Commentary

The Defense Threat to Bush’s Budget

By William A. Niskanen
February 14, 2005
President Bush and Secretary of Defense Donald Rumsfeld threw a monkey wrench in the defense planning by ordering a major review of U.S. nuclear weapons and long-term strategic defense policy. “You now have to manage the transition from the old world to the new world,” a Bush administration official told the New York Times.

A comprehensive review is long overdue. The problem is whether Bush, in the meantime, can keep a leash on defense spending as political pressure mounts to spend more on the military, a common problem for Republican presidents.

During the campaign, Bush endorsed an increase in the defense budget of $45 billion over 10 years. In contrast, the Gore campaign endorsed an increase of $100 billion over 10 years, and the last Clinton budget proposed adding $53 billion to the defense budget over the next six years. For its part, the Department of Defense is likely to present Bush with a much higher budget request than he has proposed, with the support of two recent studies.

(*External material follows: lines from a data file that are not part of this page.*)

(* ===== verification/Scan.v ===== *)
(** * Scanning integers (fmt.Sscanf with the %d verb)

    What the demo handlers use to read a count from a path parameter: skip
    spaces, an optional sign, decimal digits, and a value in the range of
    [int]; the rest of the string is ignored.  On any failure the destination
    keeps its value, so the result is an option.  Skipping spaces outside ASCII
    needs the Unicode tables: the class [ScanSpace]. *)

From S2P Require Import Prelude GoStd.
From Stdlib Require Import Ascii.

Local Open Scope string_scope.
Local Open Scope Z_scope.

(** What is left after the spaces at the front, from a non-ASCII one on. *)
Class ScanSpace := { scanSpaceWide : string -> string }.

Definition is_digit (a : ascii) : bool := in_range "0" "9" a.
Definition digit_value (a : ascii) : Z := Z.of_nat (nat_of_ascii a) - 48.

(** [SkipSpace]: a newline is an error. *)
Fixpoint skip_spaces `{ScanSpace} (s : string) : option string :=
  match s with
  | "" => Some ""
  | String a s' =>
      if (nat_of_ascii a =? 10)%nat then None
      else if negb (is_ascii a) then Some (scanSpaceWide s)
      else if ascii_space a then skip_spaces s' else Some s
  end.

(** The value of the digits at the front, continuing from [acc]. *)
Fixpoint scan_digits (acc : Z) (s : string) : Z :=
  match s with
  | "" => acc
  | String a s => if is_digit a then scan_digits (acc * 10 + digit_value a) s else acc
  end.

(** At least one digit, read as an [int]. *)
Definition scan_number (neg : bool) (s : string) : option Z :=
  match s with
  | "" => None
  | String a _ =>
      if is_digit a then
        let v := if neg then - scan_digits 0 s else scan_digits 0 s in
        if (- 2 ^ 63 <=? v) && (v <? 2 ^ 63) then Some v else None
      else None
  end.

Definition Sscanf_d `{ScanSpace} (s : string) : option Z :=
  match skip_spaces s with
  | None => None
  | Some s =>
      match s with
      | String a s' =>
          if (a =? "-")%char then scan_number true s'
          else if (a =? "+")%char then scan_number false s'
          else scan_number false s
      | "" => None
      end
  end.

(** ** Lemmas *)

Lemma digit_char (d : N) : (d < 10)%N ->
  is_digit (pretty_N_char d) = true /\ digit_value (pretty_N_char d) = Z.of_N d.
Proof.
  intros Hd. assert (d ∈ [0; 1; 2; 3; 4; 5; 6; 7; 8; 9]%N) as Hin by set_solver by lia.
  repeat (apply elem_of_cons in Hin as [->|Hin]; [by split|]). by apply elem_of_nil in Hin.
Qed.

Lemma scan_digits_go x s : scan_digits 0 (pretty_N_go x s) = scan_digits (Z.of_N x) s.
Proof.
  revert s. induction (N.lt_wf_0 x) as [x _ IH]. intros s.
  destruct (N.eq_dec x 0) as [->|Hx]; [by rewrite pretty_N_go_0|].
  rewrite pretty_N_go_step by lia. rewrite IH by (apply N.div_lt; lia).
  destruct (digit_char (x mod 10)) as [Hd Hv]; [apply N.mod_lt; lia|].
  cbn [scan_digits]. rewrite Hd, Hv. f_equal.
  pose proof (N.div_mod x 10 ltac:(done)) as E. lia.
Qed.

Lemma pretty_N_go_digit x s : (0 < x)%N -> exists a t, pretty_N_go x s = String a t /\ is_digit a = true.
Proof.
  revert s. induction (N.lt_wf_0 x) as [x _ IH]. intros s Hx. rewrite pretty_N_go_step by done.
  destruct (N.eq_dec (x `div` 10) 0) as [->|Hne].
  - rewrite pretty_N_go_0. eexists _, _. split; [done|]. apply digit_char, N.mod_lt. lia.
  - apply IH; [apply N.div_lt; lia|by apply N.neq_0_lt_0].
Qed.

(** The decimal digits of a number, without its sign. *)
Lemma pretty_N_digits (n : N) :
  exists a t, pretty n = String a t /\ is_digit a = true /\ scan_digits 0 (pretty n) = Z.of_N n.
Proof.
  unfold pretty, pretty_N. case_decide as Hn; [subst; by eexists _, _|].
  destruct (pretty_N_go_digit n "") as (a & t & E & Hd); [lia|]. exists a, t.
  split_and!; [done|done|]. by rewrite scan_digits_go.
Qed.

(** A digit is neither a space nor a sign. *)
Lemma digit_plain a : is_digit a = true ->
  (nat_of_ascii a =? 10)%nat = false /\ is_ascii a = true /\ ascii_space a = false /\
  (a =? "-")%char = false /\ (a =? "+")%char = false.
Proof. destruct a as [[] [] [] [] [] [] [] []]; intros H; (done || by vm_compute in H). Qed.

(** A printed [int] is scanned back. *)
Lemma Sscanf_d_printed `{ScanSpace} (z : Z) : - 2 ^ 63 <= z < 2 ^ 63 -> Sscanf_d (fmt_d z) = Some z.
Proof.
  intros Hz. unfold fmt_d, Sscanf_d. assert (forall n : N, Z.of_N n = z ->
    Sscanf_d (pretty n) = Some z) as Hpos.
  { intros n Hn. destruct (pretty_N_digits n) as (a & t & E & Hd & Hv). unfold Sscanf_d.
    destruct (digit_plain a Hd) as (H1 & H2 & H3 & H4 & H5). rewrite E. cbn [skip_spaces].
    rewrite H1, H2, H3. cbn [negb]. rewrite H4, H5. unfold scan_number. rewrite Hd, <- E, Hv, Hn.
    replace (- 2 ^ 63 <=? z) with true by (symmetry; apply Z.leb_le; lia).
    by replace (z <? 2 ^ 63) with true by (symmetry; apply Z.ltb_lt; lia). }
  destruct z as [|p|p]; [by apply (Hpos 0%N)|by apply (Hpos (N.pos p))|].
  destruct (pretty_N_digits (N.pos p)) as (a & t & E & Hd & Hv).
  change (pretty (Z.neg p)) with ("-" +:+ pretty (N.pos p)). rewrite append_char.
  change (scan_number true (pretty (N.pos p)) = Some (Z.neg p)).
  unfold scan_number. rewrite E, Hd, <- E, Hv. cbn [Z.of_N].
  change (- Z.pos p) with (Z.neg p).
  replace (- 2 ^ 63 <=? Z.neg p) with true by (symmetry; apply Z.leb_le; lia).
  by replace (Z.neg p <? 2 ^ 63) with true by (symmetry; apply Z.ltb_lt; lia).
Qed.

Last year, the Congressional Budget Office estimated that an additional $50 billion a year would be necessary to maintain the current force structure and operational tempo, to replace current weapons with new weapons on a one-for-one basis, and to increase military pay in line with the projected increase in civilian pay. A 1999 study by the Center for Strategic and International Studies, based on similar assumptions, estimated that the necessary budget would be at least $100 billion a year higher than the current budget.

Moreover, none of these defense budget estimates includes funds for a missile defense, the early deployment of which is supported by both Bush and Secretary of Defense Donald Rumsfeld. The stage is set for a defense budget proposal much larger than that endorsed by candidate Bush during his campaign.

President Reagan faced a similar defense challenge to his budget early in 1981, as did President Bush early in 1989. In each case, a new Republican president sympathetic to the military approved a larger defense budget than he had endorsed during the campaign, over the lonely opposition of the new Office of Management and Budget director. These episodes are vividly described in books by David Stockman and Richard Darman, both of whom were seasoned budget analysts when they were appointed as OMB Director.

This year, the Secretary of Defense has held the job before while the OMB Director has no defense or budget experience. So there is every reason to expect that Bush, even more so than previous Republic presidents, risks losing control of his budget to calls for a substantial increase in defense spending. This week, Bush agreed to commit $5.7 billion in defense spending to soldiers’ wages, improved health care, and better housing. That is not an increase in the budget President Clinton proposed for 2002, but the total Clinton budget, $310 billion, is up $14 billion from $296 billion for 2001. President Bush has agreed to that increase and will submit it to Congress, said White House spokesman Ari Fleischer. And Bush may accept more increases, major spending hikes, under pressure from his own party.

Unless, that is, if the review of the roles and missions that our military forces are expected to perform is taken seriously by the administration and Congress. Although the Cold War ended a decade ago and the U.S. will face no substantial potential adversary for some years, the current U.S. defense budget (adjusted for inflation) is about equal to the average peacetime budget of the past 50 years and to the sum of the next seven largest defense budgets of other countries-most of which are presumably our allies. Our military forces, although reduced by about one-third, are still designed for Cold War missions.

A major review may conclude that our vital national security interests justify an increase in the defense budget. So be it. But until such a review is completed, the appropriate response is to “Just say no”-especially during this period when a new administration is vulnerable to demands for increased defense spending for the next fiscal year.

William A. Niskanen is chairman of the Cato Institute and a former acting chairman of President Reagan’s Council of Economic Advisers.